Some stories are too important to stay buried — and multidisciplinary artist Bria Edwards has made it her mission to bring one of them back to life. Through vivid, textured portraits of Black equestrian life, Edwards is reclaiming a chapter of American history that has long been overlooked, and her latest solo exhibition is generating exactly the kind of conversation that chapter deserves.
Bria Edwards’ Solo Exhibition Puts Black Equestrian History on Full Display
What We Do, We’ve Always Done — now on display at the Julio Fine Arts Gallery at Loyola University Maryland in Baltimore — is an intimate examination of Black leisure as expressed through cowboy culture. The exhibition centers portraits of Black riders, their horses, and the rich traditions surrounding equestrian life in the Black community, rendered in materials that make the images feel alive and immediate.
Edwards works with heavy body paints, sawdust, and pumice gel to give her pieces a textured, almost three-dimensional quality that sets them apart from conventional portraiture.
“It’s how I make my art more vivid, like a writer would use their words, to retell these riders’ stories,” she explained.
Some pieces go even further, incorporating embroidery and rhinestones — subtle touches that reflect Black expressive culture without overwhelming the work. “I want everything to always be subtle because I want it to feel like it’s natural, just like who we are,” Edwards said.
The Conversation That Inspired the Exhibition’s Title
The exhibition’s name came directly from one of the riders Edwards encountered during her research — a cowboy named Ray Lockamy, whose answer to a simple question stopped her in her tracks. Standing before his portrait, which shows him with his horse gear draped over his shoulder, Edwards recalled the moment that gave the exhibition its name.
“We were in conversation, and I asked him what makes this cowboy culture inherently Black,” she said. “And he answered, ‘What we do, we’ve always done.’ I jotted that down because it was so beautifully said.”
That phrase encapsulates the entire spirit of the exhibition — the idea that Black cowboy culture is not a new trend or a recent rediscovery, but a continuous tradition that has always existed, with or without mainstream recognition. The photographs Edwards took of her subjects, which served as the basis for her paintings, are also featured in the gallery, adding another layer of authenticity to the project.
Reclaiming the History of Black Cowboys in America
The historical context behind this exhibition runs deep. Celebrating cowboy culture has grown increasingly prominent in the Black community over the past decade, as more people have come to understand that this way of life was built in large part by African Americans — beginning with enslaved people who were forced into roles as skilled horsemen on plantations, and continuing through generations of Black ranch hands and riders who shaped the American West.
Dr. Lauren Davidson of Museum Nectar Art Consultancy, who curated Edwards’ exhibition, put it plainly:
“This is a longstanding tradition in the Black community, but we don’t know about that. Bringing these stories to life, some of them which have been passed down through generations, is not merely a depiction, it is a reclamation of space, history, indelible joy, and heritage, reminding us that the story of this country is incomplete without the story of the Black rider.”

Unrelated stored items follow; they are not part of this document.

(** The builds for all numbers of stages, and their fees. *)
Lemma all_builds_ok txs max mc mn mx : Forall tx_ok txs -> 0 <= max <= i64_max -> 0 <= mc -> 0 <= mn -> max * mc <= u64_max ->
  exists results, try_map (build_with_stage_count txs max mc) (seqZ mn (mx + 1 - mn)) = Ok results /\
    (forall r, r ∈ results -> exists sc, mn <= sc <= mx /\ build_with_stage_count txs max mc sc = Ok r) /\
    (forall sc, mn <= sc <= mx -> exists r, r ∈ results /\ build_with_stage_count txs max mc sc = Ok r) /\
    (forall r, r ∈ results -> exists sc, 0 <= sc /\ partition_ok txs max mc sc r.1 /\
       r.2 = Z.min i64_max (zsum (fee_of txs) (concat (concat r.1)))).
Proof.
  intros Hok Hmax Hmc Hmn Hmul.
  assert (forall sc, mn <= sc -> exists r, build_with_stage_count txs max mc sc = Ok r /\ partition_ok txs max mc sc r.1 /\
    r.2 = Z.min i64_max (zsum (fee_of txs) (concat (concat r.1)))) as Hone.
  { intros sc Hsc. destruct (per_cluster_le max sc) as [Hp0 Hp1]; [lia..|].
    destruct (build_with_stage_count_ok txs max mc sc) as (st & fee & E & Hp & Hf); [done|done|done|lia|nia|].
    by exists (st, fee). }
  assert (exists results, Forall2 (fun sc r => build_with_stage_count txs max mc sc = Ok r) (seqZ mn (mx + 1 - mn)) results)
    as (results & Hf).
  { assert (Forall (fun sc => mn <= sc) (seqZ mn (mx + 1 - mn))) as Hall.
    { apply Forall_forall. intros sc Hsc%elem_of_seqZ. lia. }
    induction Hall as [|sc l Hsc _ (rs & IH)]; [by exists []|].
    destruct (Hone sc Hsc) as (r & E & _). exists (r :: rs). by constructor. }
  exists results. split; [by apply try_map_forall2|].
  assert (forall r, r ∈ results -> exists sc, mn <= sc <= mx /\ build_with_stage_count txs max mc sc = Ok r) as Hback.
  { intros r Hr. destruct (forall2_elem _ _ _ _ Hf Hr) as (sc & Hsc%elem_of_seqZ & E). exists sc. split; [lia|done]. }
  split; [done|]. split.
  - intros sc Hsc. assert (sc ∈ seqZ mn (mx + 1 - mn)) as Hin by (apply elem_of_seqZ; lia).
    apply list_elem_of_lookup in Hin as [p Hp]. destruct (Forall2_lookup_l _ _ _ _ _ Hf Hp) as (r & Hr & E).
    exists r. split; [by apply list_elem_of_lookup_2 in Hr|done].
  - intros r Hr. destruct (Hback r Hr) as (sc & Hsc & E). exists sc. split; [lia|].
    destruct (Hone sc) as (r' & E' & Hp & Hfee); [lia|]. rewrite E in E'. by injection E' as <-.
Qed.

(** The outcome of the builder: the partition it chose and its transactions. *)
Lemma build_parallel_ok txs max mc mn mx : Forall tx_ok txs -> txs <> [] -> 0 <= max <= i64_max -> 0 < mc -> 0 <= mn <= mx ->
  max * mc <= u64_max ->
  exists sc ids fee stages dropped, build_parallel_soroban_phase txs max mc mn mx = Ok (stages, dropped) /\
    mn <= sc <= mx /\ build_with_stage_count txs max mc sc = Ok (ids, fee) /\
    Forall2 (Forall2 (Forall2 (tx_at txs))) ids stages /\ schedule_ok max mc stages /\
    concat (concat stages) ⊆+ txs /\ (dropped = false <-> concat (concat stages) ≡ₚ txs) /\
    (forall sc' ids' fee', mn <= sc' <= mx -> build_with_stage_count txs max mc sc' = Ok (ids', fee') ->
       998 * fee' < 1000 * (fee + 1) /\ ((length ids' < length ids)%nat -> fee' < fee)).
Proof.
  intros Hok Hne Hmax Hmc Hmn Hmul. unfold build_parallel_soroban_phase. rewrite bool_decide_false by done.
  destruct (Z.eqb_spec mc 0); [lia|].
  destruct (all_builds_ok txs max mc mn mx) as (results & -> & Hback & Hto & Hpart); [done|done|lia|lia|done|].
  simpl. pose proof (max_of_spec results.*2) as Hmo.
  destruct (Hto mn) as (r0 & Hr0 & _); [lia|].
  destruct (max_of results.*2) as [m|]; [|by destruct results; [apply elem_of_nil in Hr0|]].
  destruct Hmo as [Hm Hmaxm]. simpl.
  assert (0 <= m <= i64_max) as Hmr.
  { apply list_elem_of_fmap in Hm as (r & -> & Hr). destruct (Hpart r Hr) as (sc & _ & _ & ->).
    assert (0 <= zsum (fee_of txs) (concat (concat r.1))) by (apply zsum_nonneg; intros; by apply fee_of_nonneg).
    unfold i64_max. lia. }
  destruct (fee_threshold_bounds m Hmr) as [Hth Hth2].
  pose proof (choose_best_spec (fee_threshold m) results) as Hbest.
  destruct (foldl (choose_best (fee_threshold m)) None results) as [ids|].
  2:{ exfalso. apply list_elem_of_fmap in Hm as (r & -> & Hr). apply (Hbest r Hr). unfold qualifies. lia. }
  destruct Hbest as [(fee & Hin & Hfee) Hmin]. simpl.
  destruct (Hpart _ Hin) as (sc1 & Hsc1 & Hp & _). simpl in Hp.
  destruct (Hback _ Hin) as (sc & Hsc & E).
  destruct (take_stages_ok txs ids (Some <$> txs) []) as (stages & slots & -> & Hst).
  { apply (ids_once _ _ _ _ _ Hp). }
  { intros i Hi. apply (ids_known _ _ _ _ _ Hp) in Hi. apply lookup_lt_is_Some in Hi as [t Ht]. exists t.
    split; [done|]. by rewrite list_lookup_fmap, Ht. }
  exists sc, ids, fee, stages, (surviving_count ids <? len txs). split; [done|]. split; [done|]. split; [done|].
  split; [done|]. split; [apply (partition_schedule txs max mc sc1 ids); [done|lia|lia|done]|].
  assert (Forall2 (tx_at txs) (concat (concat ids)) (concat (concat stages))) as Hflat by by apply forall2_concat, forall2_concat.
  assert (concat (concat stages) ⊆+ txs) as Hsub.
  { apply (tx_at_submseteq txs (concat (concat ids))); [|done]. apply (ids_once _ _ _ _ _ Hp). }
  split; [done|]. split.
  - unfold surviving_count. rewrite (forall2_len _ _ _ Hflat). rewrite Z.ltb_ge. split.
    + intros Hle. apply submseteq_length_Permutation; [done|]. unfold len in Hle. lia.
    + intros Hperm. by rewrite (len_perm _ _ Hperm).
  - intros sc' ids' fee' Hsc' E'. destruct (Hto sc' Hsc') as (r & Hr & E2). rewrite E' in E2. injection E2 as <-.
    assert (fee' <= m) as Hle by (apply Hmaxm, list_elem_of_fmap; by exists (ids', fee')).
    split; [lia|]. intros Hlt. destruct (Z.le_gt_cases (fee_threshold m) fee') as [Hq|Hq]; [|lia].
    specialize (Hmin _ Hr Hq). simpl in Hmin. lia.
Qed.
End choice.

That framing — reclamation rather than introduction — is important. Edwards is not presenting something foreign to Black culture. She is making visible something that was always there, waiting to be seen on the terms it deserves.
How Bria Edwards Discovered the World She Now Paints
Edwards’ entry into this subject was almost accidental. As an avid photographer, she was out with friends when someone casually mentioned that one of the group rode horses and suggested she photograph him. The spontaneity of that introduction made it more compelling, not less.

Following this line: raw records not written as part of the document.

(* ===== verification/TxSetXdr.v ===== *)
(** * TxSetXdr: the canonical form of a schedule

    [stages_to_xdr_phase] sorts the transactions of a cluster, the clusters of a stage
    and the stages by hash. Its result does not depend on the order of its input, keeps
    the limits of the schedule, and passes the structural check of a received set. *)

From S2P Require Import Prelude Bucket Ledger Lists BitSet Resource Envelope TxSetBuilder TxSetConflicts TxSetStage TxSetBuild TxSetCheck TxSetPhase.

(** ** Lists of lists up to order *)

Definition same_stage {A} (s s' : list (list A)) : Prop := exists s1, Forall2 (≡ₚ) s s1 /\ s1 ≡ₚ s'.
Definition same_schedule {A} (ss ss' : list (list (list A))) : Prop := exists ss1, Forall2 same_stage ss ss1 /\ ss1 ≡ₚ ss'.

Lemma same_stage_elem {A} (s s' : list (list A)) c' : same_stage s s' -> c' ∈ s' -> exists c, c ∈ s /\ c ≡ₚ c'.
Proof. intros (s1 & Hf & Hp) Hc. rewrite <- Hp in Hc. by apply (forall2_elem _ _ _ _ Hf). Qed.

Lemma same_schedule_elem {A} (ss ss' : list (list (list A))) s' :
  same_schedule ss ss' -> s' ∈ ss' -> exists s, s ∈ ss /\ same_stage s s'.
Proof. intros (ss1 & Hf & Hp) Hs. rewrite <- Hp in Hs. by apply (forall2_elem _ _ _ _ Hf). Qed.

Lemma same_stage_len {A} (s s' : list (list A)) : same_stage s s' -> len s = len s'.
Proof. intros (s1 & Hf & Hp). by rewrite (forall2_len _ _ _ Hf), (len_perm _ _ Hp). Qed.

Lemma same_schedule_len {A} (ss ss' : list (list (list A))) : same_schedule ss ss' -> len ss = len ss'.
Proof. intros (ss1 & Hf & Hp). by rewrite (forall2_len _ _ _ Hf), (len_perm _ _ Hp). Qed.

Lemma forall2_perm_concat {A} (s s' : list (list A)) : Forall2 (≡ₚ) s s' -> concat s ≡ₚ concat s'.
Proof. induction 1 as [|c c' s s' Hc _ IH]; simpl; [done|]. by rewrite Hc, IH. Qed.

Lemma same_stage_concat {A} (s s' : list (list A)) : same_stage s s' -> concat s ≡ₚ concat s'.
Proof. intros (s1 & Hf & Hp). rewrite (forall2_perm_concat _ _ Hf). by apply concat_perm. Qed.

Lemma same_schedule_concat {A} (ss ss' : list (list (list A))) :
  same_schedule ss ss' -> concat (concat ss) ≡ₚ concat (concat ss').
Proof.
  intros (ss1 & Hf & Hp). rewrite <- (concat_perm _ _ (concat_perm _ _ Hp)).
  clear Hp ss'. induction Hf as [|s s' ss ss1 Hs _ IH]; [done|]. simpl. rewrite !concat_app, IH.
  f_equiv. by apply same_stage_concat.
Qed.

Lemma nil_perm_ne {A} (l k : list A) : l ≡ₚ k -> l <> [] -> k <> [].
Proof. intros Hp Hne ->. by apply Permutation_nil_r in Hp. Qed.

Lemma len_pos_ne {A} (l k : list A) : len l = len k -> l <> [] -> k <> [].
Proof. intros Hl Hne ->. destruct l; [done|]. unfold len in Hl. simpl in Hl. lia. Qed.

(** All clusters and stages hold something. *)
Definition inhabited {A} (ss : list (list (list A))) : Prop :=
  forall s, s ∈ ss -> s <> [] /\ forall c, c ∈ s -> c <> [].

Lemma same_schedule_inhabited {A} (ss ss' : list (list (list A))) : same_schedule ss ss' -> inhabited ss -> inhabited ss'.
Proof.
  intros Hsame Hin s' Hs'. destruct (same_schedule_elem _ _ _ Hsame Hs') as (s & Hs & Hss).
  destruct (Hin s Hs) as [Hne Hcl]. split; [by apply (len_pos_ne s), Hne; apply same_stage_len|].
  intros c' Hc'. destruct (same_stage_elem _ _ _ Hss Hc') as (c & Hc & Hp). by apply (nil_perm_ne c), Hcl.
Qed.

Lemma canonicalize_inhabited {A} (ss : list (list (list A))) : inhabited (canonicalize_stages ss).
Proof.
  intros s Hs. unfold canonicalize_stages in Hs. apply list_elem_of_filter in Hs as [Hne Hs]. split; [done|].
  apply list_elem_of_fmap in Hs as (s0 & -> & _). intros c Hc. by apply list_elem_of_filter in Hc as [? _].
Qed.

Lemma canonicalize_id {A} (ss : list (list (list A))) : inhabited ss -> canonicalize_stages ss = ss.
Proof.
  intros Hin. unfold canonicalize_stages.
  assert ((fun stage => filter (fun cluster => cluster <> []) stage) <$> ss = ss) as ->.
  { rewrite <- (list_fmap_id ss) at 2. apply list_fmap_ext. intros i s Hs. apply list_elem_of_lookup_2 in Hs.
    apply filter_all. by apply (Hin s Hs). }
  apply filter_all. intros s Hs. by apply (Hin s Hs).
Qed.

(** Elements of two lists of a list whose concatenation has distinct keys. *)
Lemma NoDup_concat_same {A B} (f : A -> B) (ls : list (list A)) l k x y :
  NoDup (f <$> concat ls) -> l ∈ ls -> k ∈ ls -> x ∈ l -> y ∈ k -> f x = f y -> l = k.
Proof.
  intros Hnd Hl Hk Hx Hy E. apply elem_of_Permutation in Hl as (rest & Hr).
  rewrite (concat_perm _ _ Hr) in Hnd. rewrite Hr in Hk. apply elem_of_cons in Hk as [->|Hk]; [done|]. exfalso.
  simpl in Hnd. rewrite fmap_app in Hnd. apply NoDup_app in Hnd as (_ & Hd & _).
  apply (Hd (f x)); [apply list_elem_of_fmap; by exists x|]. rewrite E. apply list_elem_of_fmap. exists y.
  split; [done|]. by apply (elem_of_concat_map _ k).
Qed.

Lemma NoDup_sub_concat {A B} (f : A -> B) (ls : list (list A)) l : NoDup (f <$> concat ls) -> l ∈ ls -> NoDup (f <$> l).
Proof.
  intros Hnd Hl. apply elem_of_Permutation in Hl as (rest & Hr). rewrite (concat_perm _ _ Hr) in Hnd.
  simpl in Hnd. rewrite fmap_app in Hnd. by apply NoDup_app in Hnd as [? _].
Qed.

(** The same two levels down. *)
Lemma NoDup_concat_lists {A B} (f : A -> B) (ss : list (list (list A))) s s' x y :
  NoDup (f <$> concat (concat ss)) -> s ∈ ss -> s' ∈ ss -> x ∈ concat s -> y ∈ concat s' -> f x = f y -> s = s'.
Proof.
  intros Hnd Hs Hs' Hx Hy E. apply elem_of_Permutation in Hs as (rest & Hr).
  rewrite (concat_perm _ _ (concat_perm _ _ Hr)) in Hnd. rewrite Hr in Hs'.
  apply elem_of_cons in Hs' as [->|Hs']; [done|]. exfalso.
  simpl in Hnd. rewrite concat_app, fmap_app in Hnd. apply NoDup_app in Hnd as (_ & Hd & _).
  apply (Hd (f x)); [apply list_elem_of_fmap; by exists x|]. rewrite E. apply list_elem_of_fmap. exists y.
  split; [done|]. apply elem_of_concat in Hy as (c & Hc & Hy). apply (elem_of_concat_map _ c); [|done].
  by apply (elem_of_concat_map _ s').
Qed.

Lemma NoDup_stage {A B} (f : A -> B) (ss : list (list (list A))) s :
  NoDup (f <$> concat (concat ss)) -> s ∈ ss -> NoDup (f <$> concat s).
Proof.
  intros Hnd Hs. apply elem_of_Permutation in Hs as (rest & Hr).
  rewrite (concat_perm _ _ (concat_perm _ _ Hr)) in Hnd.
  simpl in Hnd. rewrite concat_app, fmap_app in Hnd. by apply NoDup_app in Hnd as [? _].
Qed.

Section xdr.
Context `{EnvelopeXdr} `{HashIteration}.

(** ** The sorted stages *)

Definition cluster_key (c : list HashedTx) : list Z := match c !! 0%nat with Some t => tx_hash t | None => [] end.
Definition stage_key (s : list (list HashedTx)) : list Z := match s !! 0%nat with Some c => cluster_key c | None => [] end.

Definition sorted_stage (s : list (list HashedTx)) : list (list HashedTx) :=
  sort_by_key hash_compare cluster_key (sort_cluster <$> s).
Definition sorted_stages (ss : list (list (list HashedTx))) : list (list (list HashedTx)) :=
  sort_by_key hash_compare stage_key (sorted_stage <$> ss).

Lemma sort_cluster_perm c : sort_cluster c ≡ₚ c.
Proof. apply sort_by_perm. Qed.

Lemma sorted_stage_same s : same_stage s (sorted_stage s).
Proof.
  exists (sort_cluster <$> s). split; [|symmetry; apply sort_by_perm].
  induction s as [|c s IH]; csimpl; constructor; [symmetry; apply sort_cluster_perm|done].
Qed.

Lemma sorted_stages_same ss : same_schedule ss (sorted_stages ss).
Proof.
  exists (sorted_stage <$> ss). split; [|symmetry; apply sort_by_perm].
  induction ss as [|s ss IH]; csimpl; constructor; [apply sorted_stage_same|done].
Qed.

Lemma cluster_hash_ok c : c <> [] -> cluster_hash c = Ok (cluster_key c).
Proof. by destruct c. Qed.

Lemma stage_hash_ok s : s <> [] -> (forall c, c ∈ s -> c <> []) -> stage_hash s = Ok (stage_key s).
Proof. destruct s as [|c s]; [done|]. intros _ Hc. apply cluster_hash_ok, Hc. left. Qed.

Lemma by_key_ok {A} (key : A -> result (list Z) Panic) (k : A -> list Z) a b :
  key a = Ok (k a) -> key b = Ok (k b) -> by_key key a b = Ok (hash_compare (k a) (k b)).
Proof. intros Ha Hb. unfold by_key. by rewrite Ha, Hb. Qed.

(** No index of the sort keys is out of range. *)
Lemma sort_stages_ok ss : inhabited ss -> sort_stages ss = Ok (sorted_stages ss).
Proof.
  intros Hin. unfold sort_stages.
  rewrite (try_map_ok _ sorted_stage).
  - simpl. apply try_sort_by_ok. intros a b Ha Hb.
    assert (forall s, s ∈ sorted_stage <$> ss -> stage_hash s = Ok (stage_key s)) as Hkey; [|apply by_key_ok; auto].
    intros s Hs. apply list_elem_of_fmap in Hs as (s0 & -> & Hs0). destruct (Hin s0 Hs0) as [Hne Hcl].
    apply stage_hash_ok.
    + by apply (len_pos_ne s0), Hne; apply same_stage_len, sorted_stage_same.
    + intros c Hc. destruct (same_stage_elem _ _ _ (sorted_stage_same s0) Hc) as (c0 & Hc0 & Hp).
      by apply (nil_perm_ne c0), Hcl.
  - intros s Hs. unfold sort_stage. apply try_sort_by_ok. intros a b Ha Hb.
    assert (forall c, c ∈ sort_cluster <$> s -> cluster_hash c = Ok (cluster_key c)) as Hkey; [|apply by_key_ok; auto].
    intros c Hc. apply list_elem_of_fmap in Hc as (c0 & -> & Hc0). apply cluster_hash_ok.
    apply (nil_perm_ne c0); [symmetry; apply sort_cluster_perm|]. by apply (Hin s Hs).
Qed.

(** ** The order of the input does not matter *)

Lemma cluster_key_elem c : c <> [] -> exists t, t ∈ c /\ cluster_key c = tx_hash t.
Proof. destruct c as [|t c]; [done|]. intros _. exists t. split; [left|done]. Qed.

Lemma stage_key_elem s : s <> [] -> (forall c, c ∈ s -> c <> []) -> exists t, t ∈ concat s /\ stage_key s = tx_hash t.
Proof.
  destruct s as [|c s]; [done|]. intros _ Hc. destruct (cluster_key_elem c) as (t & Ht & E); [apply Hc; left|].
  exists t. split; [apply elem_of_app; by left|done].
Qed.

Lemma sort_cluster_canonical c c' : c ≡ₚ c' -> NoDup (tx_hash <$> c) -> sort_cluster c = sort_cluster c'.
Proof.
  intros Hp Hnd. apply sort_by_perm_eq; [apply _|done|]. intros a b Ha Hb E.
  apply (compare_eq hash_compare) in E. by apply (NoDup_fmap_inj_on tx_hash c).
Qed.

Lemma sorted_stage_canonical s s' : same_stage s s' -> (forall c, c ∈ s -> c <> []) -> NoDup (tx_hash <$> concat s) ->
  sorted_stage s = sorted_stage s'.
Proof.
  intros (s1 & Hf & Hp) Hne Hnd. unfold sorted_stage.
  assert (sort_cluster <$> s = sort_cluster <$> s1) as Heq.
  { assert (forall c, c ∈ s -> NoDup (tx_hash <$> c)) as Hndc by (intros; by eapply NoDup_sub_concat).
    clear Hp Hne Hnd. induction Hf as [|c c' s s1 Hc _ IH]; [done|]. csimpl. f_equal.
    - apply sort_cluster_canonical; [done|]. apply Hndc. left.
    - apply IH. intros d Hd. apply Hndc. by right. }
  rewrite Heq. apply sort_by_perm_eq; [apply _|by rewrite Hp|]. rewrite <- Heq.
  intros a b Ha Hb E. apply (compare_eq hash_compare) in E.
  apply list_elem_of_fmap in Ha as (ca & -> & Ha). apply list_elem_of_fmap in Hb as (cb & -> & Hb). f_equal.
  destruct (cluster_key_elem (sort_cluster ca)) as (t & Ht & Et).
  { apply (nil_perm_ne ca); [symmetry; apply sort_cluster_perm|by apply Hne]. }
  destruct (cluster_key_elem (sort_cluster cb)) as (u & Hu & Eu).
  { apply (nil_perm_ne cb); [symmetry; apply sort_cluster_perm|by apply Hne]. }
  rewrite sort_cluster_perm in Ht, Hu. apply (NoDup_concat_same tx_hash s ca cb t u); congruence || done.
Qed.

Lemma sorted_stages_canonical ss ss' : same_schedule ss ss' -> inhabited ss -> NoDup (tx_hash <$> concat (concat ss)) ->
  sorted_stages ss = sorted_stages ss'.
Proof.
  intros (ss1 & Hf & Hp) Hin Hnd. unfold sorted_stages.
  assert (forall s, s ∈ ss -> NoDup (tx_hash <$> concat s)) as Hnds.
  { intros s Hs. by apply (NoDup_stage tx_hash ss). }
  assert (sorted_stage <$> ss = sorted_stage <$> ss1) as Heq.
  { clear Hp Hnd. induction Hf as [|s s' ss ss1 Hs _ IH]; [done|]. csimpl. f_equal.
    - apply sorted_stage_canonical; [done|apply (Hin s); left|apply Hnds; left].
    - apply IH; intros d Hd; [apply Hin|apply Hnds]; by right. }
  rewrite Heq. apply sort_by_perm_eq; [apply _|by rewrite Hp|]. rewrite <- Heq.
  intros a b Ha Hb E. apply (compare_eq hash_compare) in E.
  apply list_elem_of_fmap in Ha as (sa & -> & Ha). apply list_elem_of_fmap in Hb as (sb & -> & Hb).
  assert (forall s, s ∈ ss -> exists t, t ∈ concat s /\ stage_key (sorted_stage s) = tx_hash t) as Hkey.
  { intros s Hs. destruct (Hin s Hs) as [Hne Hcl].
    destruct (stage_key_elem (sorted_stage s)) as (t & Ht & Et).
    - by apply (len_pos_ne s), Hne; apply same_stage_len, sorted_stage_same.
    - intros c Hc. destruct (same_stage_elem _ _ _ (sorted_stage_same s) Hc) as (c0 & Hc0 & Hp0). by apply (nil_perm_ne c0), Hcl.
    - exists t. split; [|done]. by rewrite (same_stage_concat _ _ (sorted_stage_same s)). }
  destruct (Hkey sa Ha) as (t & Ht & Et). destruct (Hkey sb Hb) as (u & Hu & Eu).
  f_equal. apply (NoDup_concat_lists tx_hash ss sa sb t u); congruence || done.
Qed.
End xdr.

“It wasn’t even something I was thinking about, but that made it even more intriguing,” she shared.
What followed was a series of discoveries that reshaped how she thought about leisure, care, and Black life. One of the things that struck her most was the time and dedication involved in preparing a horse for riding — an hour-long process before a rider even climbs into the saddle.
“That was something that really struck me because I’ve always been about leisure and what that looked like for our people,” Edwards said. “Seeing that amount of time and care for something that was outside of yourself, helped me reframe my thinking around it.”
That reframing became the artistic and intellectual engine of the entire exhibition.
Gallery Tour and What’s Next for Bria Edwards
For those who want to experience the work up close, Edwards and Dr. Davidson will host a guided gallery tour of What We Do, We’ve Always Done on March 27 at the Julio Fine Arts Gallery at Loyola University Maryland. The tour will offer visitors the opportunity to engage with the work at a deeper level, uncovering layers of detail — from the textural paint techniques to the subtle embellishments woven into individual pieces — that might not be immediately visible from a distance.
The exhibition arrives at a moment when the cultural conversation around Black cowboy and equestrian life has never been more active. From music to fashion to visual art, the Black rodeo and riding tradition is finding its way back into the mainstream — and artists like Bria Edwards are leading that charge with the kind of depth and intentionality that ensures it is not treated as a passing trend.
Ultimately, What We Do, We’ve Always Done is more than an art exhibition. It is an act of historical restoration — one portrait, one rider, and one beautifully textured canvas at a time.